個人的には「米津玄師だけが見たい」っていう人は来る必要性がほとんどないようなライブだったけれど、この後のThe Weekndのライブも含めて、この日が米津玄師のさらなる進化のきっかけの1日になってくれたらこの日のライブも「あれがあったから今があるんだよなぁ」って後に思えるものになると思う。
1.Flamingo
2.砂の惑星
3.爱丽丝
4.春雷
5.Moonlight
6.fogbound
7.Paper Flower
8.Lemon
Flamingo
https://youtu.be/Uh6dkL1M9DM
・The Weeknd
そしていよいよ、The Weekndのライブ。The Weekndはエイベル・テスファイという男性R&Bシンガーのソロプロジェクトであり、冒頭にも述べたように、今のアメリカのポップミュージックの最先端にいるアーティストである。
そもそも初来日ということで、どんなライブをやるのかということをほとんどの人が知らない状態。ステージには下手にドラムセット、上手にはシンセやギターがあり、バンドセットであるということはわかるが、いざメンバーがステージに登場すると、怒号のような歓声が起こり、そのバンドセットの演奏をバックに、The Weekndが「PRAY FOR ME」を歌い始めると、もう会場の空気は完全にこの男に支配される。
それくらいに歌が上手い。もう
「本当にこの男は我々と同じ人類で、我々と同じ発声機能を有しているのだろうか」
と思ってしまうくらいにあまりに上手すぎる。それも音程がいいというだけでなく、ハイトーンの伸びや声量など、あらゆる声に関するスキルが想像し得る最高レベルをはるかに超越している。
そんな声を響かせながら、ステージを左右に移動しながら歌い、フレーズの合間には観客にジャンプを促したり、
「JAPAN!」
と叫んだりしてみせる。初の日本でのライブという気負いやプレッシャーは全く感じられないあたり、いつも通りの最高のパフォーマンスを見せるというスタンスなのだろう。ちなみにThe Weekndの見た目は、ソフトバンクホークスを皮切りに千葉ロッテマリーンズに至るまで、パ・リーグの球団を渡り歩いた、ウィリー・モー・ペーニャ選手によく似ている。
冒頭の「PRAY FOR ME」でのKendrick Lamarを始め、きらびやかなエレクトロサウンドをというDaft Punkならではの「STARBOY」など、The Weekndの曲は様々なジャンル、スタイルのアーティストとのコラボもあるのだが、そうした曲も全てThe Weekndとステージ上のメンバーだけで演奏されていくのだが、そのメンバーの演奏もとんでもなく上手い。

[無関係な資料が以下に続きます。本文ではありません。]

(* ===== verification/PullTypes.v ===== *)
(** * Complete pulls: data and validation (internal/mirror: complete_pull_service.go,
    complete_pull.go, complete_pull_owned.go, complete_pull_confluence_includes.go,
    complete_pull_progress.go, artifact_path.go, sidecar.go)

    The records a complete pull stores next to a mirror, what makes a stored
    record acceptable, and the fold of progress into a checkpoint. *)

From stdpp Require Import pretty.
From S2P Require Import Prelude GoText Identifiers.
Import GoText Identifiers.

Module PullTypes.
Local Open Scope Z_scope.
Local Open Scope atl_scope.

(** An [ErrCheckFailed] with its reason. *)
Definition checked (A : Type) : Type := result string A.
Definition require (c : bool) (why : string) : checked unit := if c then Ok tt else Err why.

(** ** Paths *)

Definition slash : ascii := "/"%char.
Definition lower_ascii (c : ascii) : ascii := if is_upper c then ascii_of_N (N_of_ascii c + 32) else c.

(** The components of a path, empty ones included. *)
Fixpoint components (s : text) : list text :=
  match s with
  | [] => [[]]
  | c :: s => if decide (c = slash) then [] :: components s else match components s with [] => [[c]] | p :: ps => (c :: p) :: ps end
  end.
Fixpoint join_path (ps : list text) : text :=
  match ps with [] => [] | [p] => p | p :: ps => p ++ slash :: join_path ps end.
(** [path.Clean]: the components that remain, last first. *)
Fixpoint clean_loop (rooted : bool) (ps out : list text) : list text :=
  match ps with
  | [] => out
  | p :: ps =>
      if eqt p [] || eqt p (txt ".") then clean_loop rooted ps out
      else if eqt p (txt "..") then
        match out with
        | o :: out' => if eqt o (txt "..") then clean_loop rooted ps (p :: out) else clean_loop rooted ps out'
        | [] => clean_loop rooted ps (if rooted then [] else [p])
        end
      else clean_loop rooted ps (p :: out)
  end.
Definition is_abs (s : text) : bool := has_prefix s (txt "/").
Definition clean (s : text) : text :=
  let parts := join_path (reverse (clean_loop (is_abs s) (components s) [])) in
  if is_abs s then slash :: parts else if eqt parts [] then txt "." else parts.
(** [filepath.Base], [filepath.Dir] and [filepath.Ext] of clean paths. *)
Definition base_name (s : text) : text := List.last (components s) [].
Definition dir_name (s : text) : text := join_path (removelast (components s)).
Definition first_component (s : text) : text := hd [] (components s).
Definition rest_components (s : text) : text := join_path (tail (components s)).
Definition ext (s : text) : text := match last_index_byte (base_name s) "."%char with Some i => drop i (base_name s) | None => [] end.
Definition trim_suffix (s suffix : text) : text := if has_suffix s suffix then take (length s - length suffix) s else s.
Definition contains_any (s chars : text) : bool := existsb (λ c, bool_decide (c ∈ chars)) s.
Definition control (c : ascii) : bool := (byte_val c <? 32) || (byte_val c =? 127).
Definition nul : ascii := Ascii.zero.

Inductive artifactPathClass := artifactPathClassInvalid | artifactPathClassPublic | artifactPathClassPrivateBase.
#[export] Instance artifactPathClass_eq : EqDecision artifactPathClass. Proof. solve_decision. Defined.
Record ArtifactPath := { value : text; class : artifactPathClass }.
#[export] Instance ArtifactPath_eq : EqDecision ArtifactPath. Proof. solve_decision. Defined.

Definition maxArtifactPathBytes : nat := 4096.
(** [strings.EqualFold(first, ".atl")]: no other letter folds to these. *)
Definition is_reserved (first : text) : bool := eqt (lower_ascii <$> first) (txt ".atl").
Definition canonical_relative (v : text) : bool :=
  eqt (clean v) v && negb (is_abs v) && negb (eqt v (txt ".")) && negb (eqt v (txt "..")) && negb (has_prefix v (txt "../")).
Definition class_admits (c : artifactPathClass) (v : text) : bool :=
  match c with
  | artifactPathClassPublic => negb (is_reserved (first_component v))
  | artifactPathClassPrivateBase =>
      eqt (first_component v) (txt ".atl") && negb (eqt (rest_components v) []) &&
      eqt (first_component (rest_components v)) (txt "base") && negb (eqt (rest_components (rest_components v)) [])
  | artifactPathClassInvalid => false
  end.
Definition validateArtifactPath (v : text) (c : artifactPathClass) : checked unit :=
  let! _ := require (negb (eqt v []) && (length v <=? maxArtifactPathBytes)%nat && valid_utf8 v) "path is empty, overlong, or invalid UTF-8" in
  let! _ := require (negb (contains_any v ["\"%char; ":"%char; nul]) && negb (existsb control v)) "path contains an alternate separator, drive marker, or control byte" in
  let! _ := require (canonical_relative v) "path is not a canonical contained relative path" in
  require (class_admits c v) "path class does not admit the path".
Definition newArtifactPath (v : text) (c : artifactPathClass) : checked ArtifactPath := let! _ := validateArtifactPath v c in Ok {| value := v; class := c |}.
Definition NewPublicArtifactPath (v : text) : checked ArtifactPath := newArtifactPath v artifactPathClassPublic.
Definition NewPrivateBaseArtifactPath (v : text) : checked ArtifactPath := newArtifactPath v artifactPathClassPrivateBase.
Definition parseDurableArtifactPath (v : text) : checked ArtifactPath :=
  if is_reserved (first_component v) then NewPrivateBaseArtifactPath v else NewPublicArtifactPath v.
(** [relativeAny]: the path again, checked against its class. *)
Definition relativeAny (p : ArtifactPath) : checked text :=
  match class p with
  | artifactPathClassInvalid => Err "mirror artifact path is unqualified"%string
  | c => let! _ := validateArtifactPath (value p) c in Ok (value p)
  end.
Definition artifactPathKey (v : text) : text := lower_ascii <$> v.
Definition registrationPathKey (path : text) : text := artifactPathKey (clean path).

ドレッドヘアという見た目からして絶対上手いことが分かりきっているようなリズム隊は、曲によってベースをエレキにしたりシンセに変えながら、力強くも柔軟なリズムで曲を支えるというよりもさらに強化していると言ってもいい印象。そのメンバーたちが曲と曲をシームレスに繋ぐようなライブアレンジ(ガラッとサウンドが変わる「HOUSE OF BALLOONS」〜「GLASS TABLE GIRLS」というあたりは見事としか言いようがない)を施しているので、ライブのテンポ自体もめちゃくちゃ良い。
R&BやヒップホップのライブだとシンガーやMCにDJを加えたスタイルというのも多いのだが、そうしたスタイルの場合、リズムに変化がほとんどないので、長時間のライブを見ていると飽きてしまったりする。(近年は海外のヒップホップしか聴いてない、と豪語している音楽評論家の宇野維正もそこはバンドに勝てない部分と評していた)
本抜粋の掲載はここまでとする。